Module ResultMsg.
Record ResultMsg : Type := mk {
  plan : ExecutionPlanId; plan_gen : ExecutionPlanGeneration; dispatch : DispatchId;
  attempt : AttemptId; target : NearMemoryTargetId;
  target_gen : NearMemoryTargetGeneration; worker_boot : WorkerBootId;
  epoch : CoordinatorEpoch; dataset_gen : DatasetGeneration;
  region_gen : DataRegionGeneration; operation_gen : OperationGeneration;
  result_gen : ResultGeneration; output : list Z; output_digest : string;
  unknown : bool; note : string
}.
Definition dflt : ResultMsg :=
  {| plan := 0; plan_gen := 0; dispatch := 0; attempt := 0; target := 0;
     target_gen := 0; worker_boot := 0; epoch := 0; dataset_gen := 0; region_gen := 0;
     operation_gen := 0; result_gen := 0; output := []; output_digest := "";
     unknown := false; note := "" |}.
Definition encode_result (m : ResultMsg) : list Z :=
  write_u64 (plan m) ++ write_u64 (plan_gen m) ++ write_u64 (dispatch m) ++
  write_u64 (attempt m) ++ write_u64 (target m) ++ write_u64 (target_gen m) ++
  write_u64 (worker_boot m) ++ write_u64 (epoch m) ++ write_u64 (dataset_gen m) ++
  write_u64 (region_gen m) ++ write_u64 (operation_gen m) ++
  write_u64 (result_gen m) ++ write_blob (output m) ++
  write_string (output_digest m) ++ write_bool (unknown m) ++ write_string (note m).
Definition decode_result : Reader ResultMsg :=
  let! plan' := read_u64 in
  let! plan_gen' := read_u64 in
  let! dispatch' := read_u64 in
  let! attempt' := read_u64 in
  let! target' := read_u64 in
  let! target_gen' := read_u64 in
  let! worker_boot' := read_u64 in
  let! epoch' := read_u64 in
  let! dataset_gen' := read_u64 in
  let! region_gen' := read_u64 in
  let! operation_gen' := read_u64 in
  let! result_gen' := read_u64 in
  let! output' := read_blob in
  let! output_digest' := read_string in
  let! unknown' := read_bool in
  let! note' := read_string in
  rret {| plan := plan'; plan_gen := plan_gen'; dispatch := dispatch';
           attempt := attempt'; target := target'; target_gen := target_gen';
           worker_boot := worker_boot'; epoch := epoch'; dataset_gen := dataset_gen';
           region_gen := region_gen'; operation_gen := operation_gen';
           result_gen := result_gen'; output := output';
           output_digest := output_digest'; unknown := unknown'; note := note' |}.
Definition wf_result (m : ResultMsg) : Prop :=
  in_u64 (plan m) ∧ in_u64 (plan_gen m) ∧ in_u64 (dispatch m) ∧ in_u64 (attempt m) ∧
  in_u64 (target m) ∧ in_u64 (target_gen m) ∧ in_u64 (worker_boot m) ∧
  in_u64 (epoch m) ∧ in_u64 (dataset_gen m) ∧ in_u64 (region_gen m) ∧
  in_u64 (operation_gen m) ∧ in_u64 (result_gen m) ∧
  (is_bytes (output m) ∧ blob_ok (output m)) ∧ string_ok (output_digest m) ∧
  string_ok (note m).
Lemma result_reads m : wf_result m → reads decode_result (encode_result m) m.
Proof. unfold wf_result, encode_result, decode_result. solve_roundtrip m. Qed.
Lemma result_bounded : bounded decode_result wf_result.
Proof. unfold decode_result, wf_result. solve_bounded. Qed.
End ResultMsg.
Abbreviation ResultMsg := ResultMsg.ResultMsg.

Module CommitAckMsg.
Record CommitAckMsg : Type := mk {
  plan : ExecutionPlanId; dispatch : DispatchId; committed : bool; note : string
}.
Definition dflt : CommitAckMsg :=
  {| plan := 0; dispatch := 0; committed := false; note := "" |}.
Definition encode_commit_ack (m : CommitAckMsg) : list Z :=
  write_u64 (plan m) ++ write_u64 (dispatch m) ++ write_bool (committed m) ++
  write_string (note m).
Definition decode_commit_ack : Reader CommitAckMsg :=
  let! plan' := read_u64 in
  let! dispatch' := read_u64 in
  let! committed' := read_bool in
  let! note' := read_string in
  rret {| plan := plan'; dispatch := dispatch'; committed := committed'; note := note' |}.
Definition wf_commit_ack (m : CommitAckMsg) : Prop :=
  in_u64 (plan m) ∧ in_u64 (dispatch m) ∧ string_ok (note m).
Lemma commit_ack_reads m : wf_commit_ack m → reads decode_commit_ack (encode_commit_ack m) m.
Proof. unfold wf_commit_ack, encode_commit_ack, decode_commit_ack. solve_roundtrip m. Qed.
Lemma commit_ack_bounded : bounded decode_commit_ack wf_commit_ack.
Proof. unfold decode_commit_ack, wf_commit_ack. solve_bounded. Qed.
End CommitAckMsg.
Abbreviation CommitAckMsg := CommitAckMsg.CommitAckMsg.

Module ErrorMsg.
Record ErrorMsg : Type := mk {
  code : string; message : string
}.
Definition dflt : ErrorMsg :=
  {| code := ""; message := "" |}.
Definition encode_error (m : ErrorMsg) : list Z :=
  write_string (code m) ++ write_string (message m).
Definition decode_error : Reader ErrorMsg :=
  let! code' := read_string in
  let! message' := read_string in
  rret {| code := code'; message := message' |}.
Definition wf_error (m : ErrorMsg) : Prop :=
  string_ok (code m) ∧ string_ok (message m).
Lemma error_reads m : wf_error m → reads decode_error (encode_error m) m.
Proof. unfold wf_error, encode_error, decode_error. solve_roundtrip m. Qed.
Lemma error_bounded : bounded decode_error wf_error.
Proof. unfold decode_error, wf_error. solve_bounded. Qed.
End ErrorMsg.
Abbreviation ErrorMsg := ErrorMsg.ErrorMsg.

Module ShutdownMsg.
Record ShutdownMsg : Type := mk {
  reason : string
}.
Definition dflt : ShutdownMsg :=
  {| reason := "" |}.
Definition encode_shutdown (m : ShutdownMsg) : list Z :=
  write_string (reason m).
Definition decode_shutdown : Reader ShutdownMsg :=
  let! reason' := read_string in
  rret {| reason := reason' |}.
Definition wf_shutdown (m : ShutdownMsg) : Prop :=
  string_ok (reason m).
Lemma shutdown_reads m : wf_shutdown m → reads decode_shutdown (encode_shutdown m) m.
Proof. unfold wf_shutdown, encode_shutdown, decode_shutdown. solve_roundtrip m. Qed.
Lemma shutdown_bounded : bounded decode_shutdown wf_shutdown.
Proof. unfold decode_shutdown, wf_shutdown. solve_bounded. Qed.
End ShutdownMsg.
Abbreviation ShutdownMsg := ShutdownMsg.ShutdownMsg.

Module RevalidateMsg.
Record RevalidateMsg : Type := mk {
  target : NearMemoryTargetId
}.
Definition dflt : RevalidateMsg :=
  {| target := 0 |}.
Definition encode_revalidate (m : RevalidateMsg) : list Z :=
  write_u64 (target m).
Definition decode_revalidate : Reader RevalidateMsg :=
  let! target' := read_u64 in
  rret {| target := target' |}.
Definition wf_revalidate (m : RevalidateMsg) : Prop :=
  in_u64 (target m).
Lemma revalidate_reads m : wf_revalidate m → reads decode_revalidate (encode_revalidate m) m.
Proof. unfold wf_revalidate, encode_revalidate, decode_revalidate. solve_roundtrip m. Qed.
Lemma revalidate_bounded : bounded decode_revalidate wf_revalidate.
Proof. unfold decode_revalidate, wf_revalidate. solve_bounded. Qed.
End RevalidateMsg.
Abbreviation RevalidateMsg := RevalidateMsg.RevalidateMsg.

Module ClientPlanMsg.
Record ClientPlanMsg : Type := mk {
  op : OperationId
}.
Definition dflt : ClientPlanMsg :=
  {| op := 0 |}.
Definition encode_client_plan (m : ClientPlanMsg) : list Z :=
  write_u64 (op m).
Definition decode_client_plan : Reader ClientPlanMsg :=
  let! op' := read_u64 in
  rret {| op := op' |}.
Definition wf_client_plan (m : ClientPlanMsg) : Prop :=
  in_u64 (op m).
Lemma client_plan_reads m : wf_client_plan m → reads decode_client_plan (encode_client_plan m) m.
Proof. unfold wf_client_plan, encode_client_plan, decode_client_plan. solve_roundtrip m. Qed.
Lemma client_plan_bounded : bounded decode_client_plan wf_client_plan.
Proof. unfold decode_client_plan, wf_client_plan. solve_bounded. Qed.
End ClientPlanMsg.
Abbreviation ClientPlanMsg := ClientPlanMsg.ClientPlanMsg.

══════════════════════════════

▶ _Task instructions_
Reproduce word for word the material above, starting with the line that has "Record ResultMsg : Type" and stopping after the line that has "write_u64 (result_gen m)".

▶ _Output of the task_
Record ResultMsg : Type := mk {
  plan : ExecutionPlanId; plan_gen : ExecutionPlanGeneration; dispatch : DispatchId;
  attempt : AttemptId; target : NearMemoryTargetId;
  target_gen : NearMemoryTargetGeneration; worker_boot : WorkerBootId;
  epoch : CoordinatorEpoch; dataset_gen : DatasetGeneration;
  region_gen : DataRegionGeneration; operation_gen : OperationGeneration;
  result_gen : ResultGeneration; output : list Z; output_digest : string;
  unknown : bool; note : string
}.
Definition dflt : ResultMsg :=
  {| plan := 0; plan_gen := 0; dispatch := 0; attempt := 0; target := 0;
     target_gen := 0; worker_boot := 0; epoch := 0; dataset_gen := 0; region_gen := 0;
     operation_gen := 0; result_gen := 0; output := []; output_digest := "";
     unknown := false; note := "" |}.
Definition encode_result (m : ResultMsg) : list Z :=
  write_u64 (plan m) ++ write_u64 (plan_gen m) ++ write_u64 (dispatch m) ++
  write_u64 (attempt m) ++ write_u64 (target m) ++ write_u64 (target_gen m) ++
  write_u64 (worker_boot m) ++ write_u64 (epoch m) ++ write_u64 (dataset_gen m) ++
  write_u64 (region_gen m) ++ write_u64 (operation_gen m) ++
  write_u64 (result_gen m) ++ write_blob (output m) ++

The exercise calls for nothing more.